Patching the issue means changing how the CAN standard works at its lowest levels. Researchers say car manufacturers can only mitigate the vulnerability via specific network countermeasures, but cannot eliminate it entirely.
Details on how the attack works are here:
The CAN messages, including errors, are called “frames.” Our attack focuses on how CAN handles errors. Errors arise when a device reads values that do not correspond to the original expected value on a frame. When a device detects such an event, it writes an error message onto the CAN bus in order to “recall” the errant frame and notify the other devices to entirely ignore the recalled frame. This mishap is very common and is usually due to natural causes, a transient malfunction, or simply by too many systems and modules trying to send frames through the CAN at the same time.Trending
If a device sends out too many errors, then — as CAN standards dictate — it goes into a so-called Bus Off state, where it is cut off from the CAN and prevented from reading and/or writing any data onto the CAN. This feature is helpful in isolating clearly malfunctioning devices and stops them from triggering the other modules/systems on the CAN.
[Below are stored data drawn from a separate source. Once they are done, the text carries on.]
(** The session [createSession] builds from it: its date is invalid. *)
Definition far_future_session : Session.t :=
  Session.new "shop1.myshopify.io_999" "shop1.myshopify.io" "n1" true
    (JsString "tok") (JsString "read_products")
    (Some (Date_of NaN))
    (Some [("expires_in", JsNumber 10000000000000);
           ("associated_user_scope", JsString "read_products");
           ("associated_user", JsObject [("id", JsNumber 999)])]).

(** The callback of a client that followed the redirect of scenario A
    and kept its nonce as the state. *)
Definition followed : CallbackParams.t :=
  CallbackParams.mk None (follow Scenario.begin_response "draw-0").

Definition followed_session : Session.t :=
  Session.new "offline_shop1.myshopify.io" "shop1.myshopify.io" "draw-0"
              false (JsString "tok") (JsString "read_products") None None.

(** A query that brings its own access-token header. *)
Definition overriding_query : GraphqlParams.t :=
  GraphqlParams.mk (DataString "{ shop { name } }") None
    (Some [("X-Shopify-Access-Token", JsString "caller_token")]) None.

(** A genuine callback for shop1 with state [n1]. *)
Definition genuine : CallbackParams.t := Scenario.callback_params "n1" "n1".

Definition shop1 : string := "shop1.myshopify.io".

End Replay.

(** * Properties *)

(** ** The monad and the jar *)

Section Flow.
Context {RT : Runtime}.

Lemma bind_inr {A B : Type} (m : M A) (f : A -> M B) (w w1 : World) (a : A) :
  m w = (inr a, w1) -> bind m f w = f a w1.
Proof. intros H. unfold bind. rewrite H. reflexivity. Qed.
This is the exact feature that our attack abuses. Our attack triggers this particular feature by inducing enough errors such that a targeted device or system on the CAN is made to go into the Bus Off state, and thus rendered inert/inoperable. This, in turn, can drastically affect the car’s performance to the point that it becomes dangerous and even fatal, especially when essential systems like the airbag system or the antilock braking system are deactivated. All it takes is a specially-crafted attack device, introduced to the car’s CAN through local access, and the reuse of frames already circulating in the CAN rather than injecting new ones (as previous attacks in this manner have done).